Des mots nouveaux, des images insolites, vont insidieusement et inéluctablement, investir le vocabulaire initial, en renouveler parfois le contenu. Soleil devient plus souvent : neige, verglas, flocon, glace. Mer n’est plus que lac ou étang et pas du tout d’eau salée ou saumâtre. Palmiste royal et cocotier se ratatinent épinette ou sapin. Les fruits changent subrepticement de forme, l’herbe de blondeur. Imperceptiblement les goûts, arômes, consistance, se modifient. La force créatrice en nous allait se manifester ailleurs, dans des milieux étrangers à notre culture. Fort heureusement, elle s’est excellemment bien épanouie, chez la plupart de nos créateurs littéraires. Ceux qui ont voulu freiner l’évolution de notre pays, en éliminant systématiquement ses institutions, ont pratiquement réussi dans leur œuvre de dégradation économique et sociale. Ceux qui ont cru pouvoir annihiler notre force créatrice, l’étouffer de leur arrogante ignorance, en ont été pour leurs frais. Notre culture est bien vivante.

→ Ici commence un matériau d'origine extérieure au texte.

(** The accounts there are get distinct numbers of the range in the order of their ids, and
    nothing else of them changes; there is no other outcome up to fifty thousand accounts. *)
Theorem student_linux_uid_spec d :
  NoDup (s_id <$> rows (students d)) -> Z.of_nat (length (rows (students d))) <= 50000 ->
  exists l, student_linux_uid d = Ok (d <| students ::= fun t => mkTable l (last_id t) |>) /\
    (exists uid, l = (fun s => s <| s_linux_uid := uid s |>) <$> rows (students d)) /\
    Forall (fun s => UID_MIN <= s_linux_uid s <= UID_MAX) l /\
    (forall s t, s ∈ l -> t ∈ l -> s_id s < s_id t -> s_linux_uid s < s_linux_uid t).
Proof.
  intros Hnd Hlen. set (ids := sort_by Z.leb (s_id <$> rows (students d))).
  assert (NoDup ids) as Hids by (unfold ids; by rewrite sort_by_perm).
  assert ((imap pair ids).*2 = ids) as Hsnd.
  { rewrite fmap_imap. cbn. etransitivity; [apply (imap_const id)|apply list_fmap_id]. }
  unfold student_linux_uid. fold ids. cbv zeta.
  assert (length ids = length (rows (students d))) as Hl by (unfold ids; by rewrite length_sort_by, length_fmap).
  rewrite (proj2 (Z.ltb_ge _ _)) by lia.
  exists (set_uids UID_MIN ids (rows (students d))). split; [done|].
  unfold set_uids. rewrite fold_assigned by by rewrite Hsnd.
  assert (forall s, s ∈ rows (students d) -> exists k, ids !! k = Some (s_id s) /\
    assigned UID_MIN (imap pair ids) s = s <| s_linux_uid := UID_MIN + Z.of_nat k |>) as Hat.
  { intros s Hs. unfold assigned.
    assert (s_id s ∈ ids) as [k Hk]%list_elem_of_lookup
      by (unfold ids; rewrite elem_of_sort_by; by apply (list_elem_of_fmap_2 s_id)).
    rewrite (get_row_unique _ snd (k, s_id s)); [by exists k|by rewrite Hsnd| |done|by intros p _ ->].
    apply list_elem_of_lookup. exists k. by rewrite list_lookup_imap, Hk. }
  split_and!.
  - exists (fun s => s_linux_uid (assigned UID_MIN (imap pair ids) s)). apply list_fmap_ext.
    intros i s Hs%list_elem_of_lookup_2. destruct (Hat s Hs) as (k & _ & ->). by destruct s.
  - apply Forall_fmap, Forall_forall. intros s Hs. destruct (Hat s Hs) as (k & Hk%lookup_lt_Some & E).
    cbn. rewrite E. cbn. unfold UID_MIN, UID_MAX. lia.
  - intros s' t' (s & -> & Hs)%list_elem_of_fmap (t & -> & Ht)%list_elem_of_fmap.
    destruct (Hat s Hs) as (j & Hj & ->), (Hat t Ht) as (k & Hk & ->). cbn. intros Hlt.
    assert (StronglySorted (fun a b => (a <=? b) = true) ids) as Hsort by (apply sort_by_sorted; intros *; rewrite !Z.leb_le; lia).
    pose proof (sorted_index ids j k _ _ Hsort Hj Hk Hlt). lia.
Qed.

(** *** The signatures *)

Lemma alookup_without {A} key k (s : list (string * A)) :
  alookup k (filter (fun kv => kv.1 <> key) s) = if decide (k = key) then None else alookup k s.
Proof.
  induction s as [|[k' v] s IH]; [by case_decide|]. destruct (decide (k' = key)) as [->|Hk].
  - rewrite filter_cons_False by (by intros H; apply H). rewrite IH. case_decide as H; [done|]. cbn.
    by rewrite (proj2 (String.eqb_neq _ _) H).
  - rewrite filter_cons_True by done. cbn [alookup]. destruct (String.eqb_spec k k') as [->|]; [by rewrite decide_False|done].
Qed.

Section signatures.
Context {PF : Platform}.

(** The value of a mail body after the migration. *)
Definition unsigned (o : option text) : option text :=
  match o ≫= json_parse with
  | Some (JStr body) =>
      if String.eqb (stripLegacyEmailSignature body) body then o else Some (TJson (JStr (stripLegacyEmailSignature body)))
  | _ => o
  end.

Lemma unsign_lookup s key k :
  alookup k (unsign s key) = if decide (k = key) then unsigned (alookup k s) else alookup k s.
Proof.
  unfold unsign, unsigned. destruct (decide (k = key)) as [->|Hne].
  - destruct (alookup key s) as [t|] eqn:Ht; cbn; [|done].
    destruct (json_parse t) as [[| | |b| |]|]; try done. destruct (String.eqb _ b); [done|]. by rewrite alookup_aset.
  - destruct (alookup key s ≫= json_parse) as [[| | |b| |]|]; try done. destruct (String.eqb _ b); [done|].
    by rewrite alookup_aset_ne.
Qed.

Lemma unsigned_lookup keys k : forall s, NoDup keys ->
  alookup k (fold_left unsign keys s) = if decide (k ∈ keys) then unsigned (alookup k s) else alookup k s.
Proof.
  induction keys as [|key keys IH]; intros s Hnd; cbn [fold_left]; [done|].
  apply NoDup_cons in Hnd as [Hkey Hnd]. rewrite IH, unsign_lookup by done.
  destruct (decide (k = key)) as [->|Hne].
  - rewrite decide_False by done. by rewrite decide_True by left.
  - destruct (decide (k ∈ keys)) as [Hin|Hin]; [by rewrite decide_True by (by right)|].
    rewrite decide_False; [done|]. by intros [?|?]%elem_of_cons.
Qed.

(** After the two migrations of the mail signature no setting holds markup: the old setting is
    gone, its text is the new one unless there was one already, the mail bodies have lost the
    footer they ended in, and every other setting is as it was. *)
Theorem email_signature_migrated d :
  let s := settings d in
  let s' := settings (plain_text_email_signature (universal_email_signature d)) in
  alookup "emailSignatureHtml" s' = None /\
  alookup "emailSignatureText" s' =
    match alookup "emailSignatureText" s, alookup "emailSignatureHtml" s ≫= json_parse with
    | None, Some (JStr html) => Some (TJson (JStr (legacySignatureHtmlToText html)))
    | o, _ => o
    end /\
  (forall k, k ∈ SIGNED_BODIES -> alookup k s' = unsigned (alookup k s)) /\
  (forall k, k ∉ "emailSignatureHtml" :: "emailSignatureText" :: SIGNED_BODIES -> alookup k s' = alookup k s).
Proof.
  cbv zeta. set (s := settings d).
  set (s1 := fold_left unsign SIGNED_BODIES s).
  assert (forall k, alookup k s1 = if decide (k ∈ SIGNED_BODIES) then unsigned (alookup k s) else alookup k s) as H1.
  { intros k. apply unsigned_lookup. apply (bool_decide_unpack _). reflexivity. }
  assert (alookup "emailSignatureHtml" s1 = alookup "emailSignatureHtml" s) as Hh by (by rewrite H1).
  assert (alookup "emailSignatureText" s1 = alookup "emailSignatureText" s) as Ht by (by rewrite H1).
  change (settings (plain_text_email_signature (universal_email_signature d))) with
    (filter (fun kv : string * text => kv.1 <> "emailSignatureHtml")
      match alookup "emailSignatureHtml" s1 ≫= json_parse with
      | Some (JStr html) =>
          if is_some (alookup "emailSignatureText" s1) then s1
          else aset "emailSignatureText" (TJson (JStr (legacySignatureHtmlToText html))) s1
      | _ => s1
      end).
  rewrite Hh, Ht. set (s2 := match _ with Some _ => _ | None => _ end).
  assert (forall k, k <> "emailSignatureText" -> alookup k s2 = alookup k s1) as H2.
  { intros k Hk. subst s2. destruct (alookup "emailSignatureHtml" s ≫= json_parse) as [[| | |html| |]|]; try done.
    destruct (alookup "emailSignatureText" s); [done|]. by rewrite alookup_aset_ne. }
  split; [by rewrite alookup_without|]. split; [|split].
  - rewrite alookup_without. cbn [decide]. rewrite decide_False by done. subst s2.
    destruct (alookup "emailSignatureText" s) as [t|] eqn:Het;
      destruct (alookup "emailSignatureHtml" s ≫= json_parse) as [[| | |html| |]|]; rewrite ?Ht; try done.
    by rewrite alookup_aset.
  - assert ("emailSignatureHtml" ∉ SIGNED_BODIES /\ "emailSignatureText" ∉ SIGNED_BODIES) as [Nh Nt]
      by (split; apply (bool_decide_unpack _); reflexivity).
    intros k Hk. by rewrite alookup_without, decide_False, H2, H1, decide_True by (done || by intros ->).
  - intros k Hk. rewrite !not_elem_of_cons in Hk. destruct Hk as (Hk1 & Hk2 & Hk3).
    by rewrite alookup_without, decide_False, H2, H1, decide_False.
Qed.
End signatures.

Aujourd’hui, Roland Morisseau n’est plus. René Philoctète l’a rejoint. Davertige a lui aussi franchi le pas. Legagneur et moi sommes toujours à Montréal. Chacun dans son lieu de studieuse quotidienneté. Personnellement, j’essaie de maintenir ma présence au pays natal, par des séjours ponctuels, par des livres et des disques, car je continue à publier. Que me reste-t-il d’autre que ce geste, combien fraternel, de lente, longue patience, qu’est l’écriture ? »

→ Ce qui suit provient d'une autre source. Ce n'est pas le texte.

(** ** Results *)

Definition markPlacementState (placementId : Z) (state : PlacementState) (lastError : option string)
    : Act unit :=
  now ← date_now;
  update_placements (fun p => p_id p = placementId)
    (fun p => p <| p_state := state |> <| p_last_error := lastError |> <| p_updated_at := now |>).

Definition markPlacementStateByLabNode (labName nodeName : string) (state : PlacementState)
    (lastError : option string) : Act unit :=
  p ← getPlacementByLabNode labName nodeName;
  match p with Some v => markPlacementState (p_id (pl_row v)) state lastError | None => mret tt end.

Definition markPlacementMemberState (labName nodeName username : string) (state : MemberState)
    (lastError : option string) : Act unit :=
  d ← db;
  match pendingCredential d labName nodeName username with
  | None => mret tt
  | Some c =>
      now ← date_now;
      update_members (fun m => pm_id m = pm_id (pc_member c))
        (fun m => m <| pm_state := state |> <| pm_last_error := lastError |> <| pm_updated_at := now |>)
  end.

Definition confirmPlacementDestroyed (labName nodeName : string) : Act unit :=
  p ← getPlacementByLabNode labName nodeName;
  match p with
  | Some v =>
      if bool_decide (p_state (pl_row v) = PDeleting)
      then delete_placements (fun p => p_id p = p_id (pl_row v)) else mret tt
  | None => mret tt
  end.
End placements.

(** ** The database stays well-formed *)

Section placements_wf.
Context {HK : Honker} {PF : Platform}.

Lemma getPlacement_ro I id : preserves I (getPlacement id).
Proof. unfold getPlacement. solve_preserves. Qed.
Lemma getPlacementByLabNode_ro I l n : preserves I (getPlacementByLabNode l n).
Proof. unfold getPlacementByLabNode. solve_preserves. Qed.
Lemma nextSshPortForNode_ro I n : preserves I (nextSshPortForNode n).
Proof. unfold nextSshPortForNode. solve_preserves. Qed.
Lemma nodePoolCapacityBytes_ro I n : preserves I (nodePoolCapacityBytes n).
Proof. unfold nodePoolCapacityBytes. solve_preserves. Qed.
Lemma assertNoSmbDependents_ro I v : preserves I (assertNoSmbDependents v).
Proof. unfold assertNoSmbDependents. solve_preserves. Qed.
#[local] Hint Resolve getPlacement_ro getPlacementByLabNode_ro nodePoolCapacityBytes_ro
  assertNoSmbDependents_ro : preserve.

Lemma touch_wf i : preserves wf (touch i).
Proof. unfold touch. solve_preserves. Qed.
Lemma provisionMemberOnPlacement_wf v s actor : preserves wf (provisionMemberOnPlacement v s actor).
Proof. unfold provisionMemberOnPlacement. solve_preserves. Qed.
#[local] Hint Resolve touch_wf provisionMemberOnPlacement_wf : preserve.
Lemma createPlacement_wf input : preserves wf (createPlacement input).
Proof. unfold createPlacement, enqueuePlacementCreate. solve_preserves. Qed.
Lemma burn_credential_wf i : preserves wf (burn_credential i).
Proof. unfold burn_credential. solve_preserves. Qed.
#[local] Hint Resolve burn_credential_wf : preserve.
Lemma send_off_wf f : preserves wf (send_off f).
Proof. by intros w. Qed.
#[local] Hint Resolve send_off_wf : preserve.
Lemma startCredentialDelivery_wf l n u : preserves wf (startCredentialDelivery l n u).
Proof. unfold startCredentialDelivery. solve_preserves. Qed.
#[local] Hint Resolve startCredentialDelivery_wf : preserve.
Lemma deliverPlacementCredential_wf l n u : preserves wf (deliverPlacementCredential l n u).
Proof. unfold deliverPlacementCredential. solve_preserves. Qed.
Lemma finishCredentialDelivery_wf i o : preserves wf (finishCredentialDelivery i o).
Proof. unfold finishCredentialDelivery. solve_preserves. Qed.
Lemma claimPlacementCompletion_wf l n : preserves wf (claimPlacementCompletion l n).
Proof. unfold claimPlacementCompletion, claim_completion. solve_preserves. Qed.
Lemma settlePlacementCompletion_wf i o : preserves wf (settlePlacementCompletion i o).
Proof. unfold settlePlacementCompletion. solve_preserves. Qed.
#[local] Hint Resolve claimPlacementCompletion_wf settlePlacementCompletion_wf : preserve.
Lemma finishPlacementCompletion_wf j : preserves wf (finishPlacementCompletion j).
Proof. unfold finishPlacementCompletion. solve_preserves. Qed.
Lemma maybeDeliverPlacementCompletion_wf l n : preserves wf (maybeDeliverPlacementCompletion l n).
Proof. unfold maybeDeliverPlacementCompletion. solve_preserves. Qed.
Lemma consumePlacementCredential_wf p s actor : preserves wf (consumePlacementCredential p s actor).
Proof. unfold consumePlacementCredential. solve_preserves. Qed.
Lemma removeMemberFromPlacement_wf v s u b actor r :
  preserves wf (removeMemberFromPlacement v s u b actor r).
Proof. unfold removeMemberFromPlacement. solve_preserves. Qed.
Lemma completeStudentRemoval_wf u : preserves wf (completeStudentRemoval u).
Proof. unfold completeStudentRemoval. solve_preserves. Qed.
Lemma updatePlacementQuota_wf i f c actor : preserves wf (updatePlacementQuota i f c actor).
Proof. unfold updatePlacementQuota. solve_preserves. Qed.
Lemma reprovisionPlacementMembers_wf v actor : preserves wf (reprovisionPlacementMembers v actor).
Proof. unfold reprovisionPlacementMembers. solve_preserves. Qed.
#[local] Hint Resolve reprovisionPlacementMembers_wf : preserve.
Lemma recreatePlacement_wf i input actor : preserves wf (recreatePlacement i input actor).
Proof. unfold recreatePlacement, set_if. solve_preserves. Qed.
Lemma retryPlacement_wf i actor : preserves wf (retryPlacement i actor).
Proof. unfold retryPlacement, enqueuePlacementCreate. solve_preserves. Qed.
Lemma destroyPlacement_wf i actor : preserves wf (destroyPlacement i actor).
Proof. unfold destroyPlacement. solve_preserves. Qed.
Lemma forceDeletePlacement_wf i actor : preserves wf (forceDeletePlacement i actor).
Proof. unfold forceDeletePlacement. solve_preserves. Qed.
Lemma markPlacementState_wf i s e : preserves wf (markPlacementState i s e).
Proof. unfold markPlacementState. solve_preserves. Qed.
#[local] Hint Resolve markPlacementState_wf : preserve.
Lemma markPlacementStateByLabNode_wf l n s e : preserves wf (markPlacementStateByLabNode l n s e).
Proof. unfold markPlacementStateByLabNode. solve_preserves. Qed.
Lemma markPlacementMemberState_wf l n u s e : preserves wf (markPlacementMemberState l n u s e).
Proof. unfold markPlacementMemberState. solve_preserves. Qed.
Lemma confirmPlacementDestroyed_wf l n : preserves wf (confirmPlacementDestroyed l n).
Proof. unfold confirmPlacementDestroyed. solve_preserves. Qed.
End placements_wf.
#[export] Hint Resolve getPlacement_ro getPlacementByLabNode_ro nextSshPortForNode_ro
  nodePoolCapacityBytes_ro assertNoSmbDependents_ro touch_wf provisionMemberOnPlacement_wf
  createPlacement_wf deliverPlacementCredential_wf finishCredentialDelivery_wf
  claimPlacementCompletion_wf settlePlacementCompletion_wf maybeDeliverPlacementCompletion_wf consumePlacementCredential_wf
  removeMemberFromPlacement_wf completeStudentRemoval_wf updatePlacementQuota_wf
  recreatePlacement_wf retryPlacement_wf destroyPlacement_wf forceDeletePlacement_wf
  markPlacementState_wf markPlacementStateByLabNode_wf markPlacementMemberState_wf
  confirmPlacementDestroyed_wf : preserve.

Source: « Haïti Littéraire : Nouvel espace poétique. Exemplaire fraternité », Parlécrit, bulletin des Écrivains francophones d'Amérique (ÉFA), n° 37, p, 11-17.
Voici quelques extraits de l'hommage d'Émile Ollivier à Anthony Phelps:
« Pour prendre conscience de la valeur d'une oeuvre, dit-on souvent, il faudrait imaginer un instant qu'elle n'existe pas. Que se serait-il passé dans la poésie haïtienne si Anthony Phelps n'avait pas écrit et publié? En quoi consiste la contribution d'Anthony Phelps à la littérature? Que se serait-il passé dans la vie de quelques écrivains de cette époque s'ils n'avaient rencontré cet homme qui, aujourd'hui, vivant loin des sirènes de la vaine gloire, mais sans retrait hautain, a produit l'une des oeuvres les plus connues, les plus populaires de la littérature haïtienne?
Depuis 1960, année où parut son premier recueil, Été, Anthony Phelps a écrit une douzaine de recueils de poésie dont le célèbre Mon pays que voici, trois romans, une quinzaine de pièces radiophoniques, des contes pour enfant, réalisé des vidéos. [...]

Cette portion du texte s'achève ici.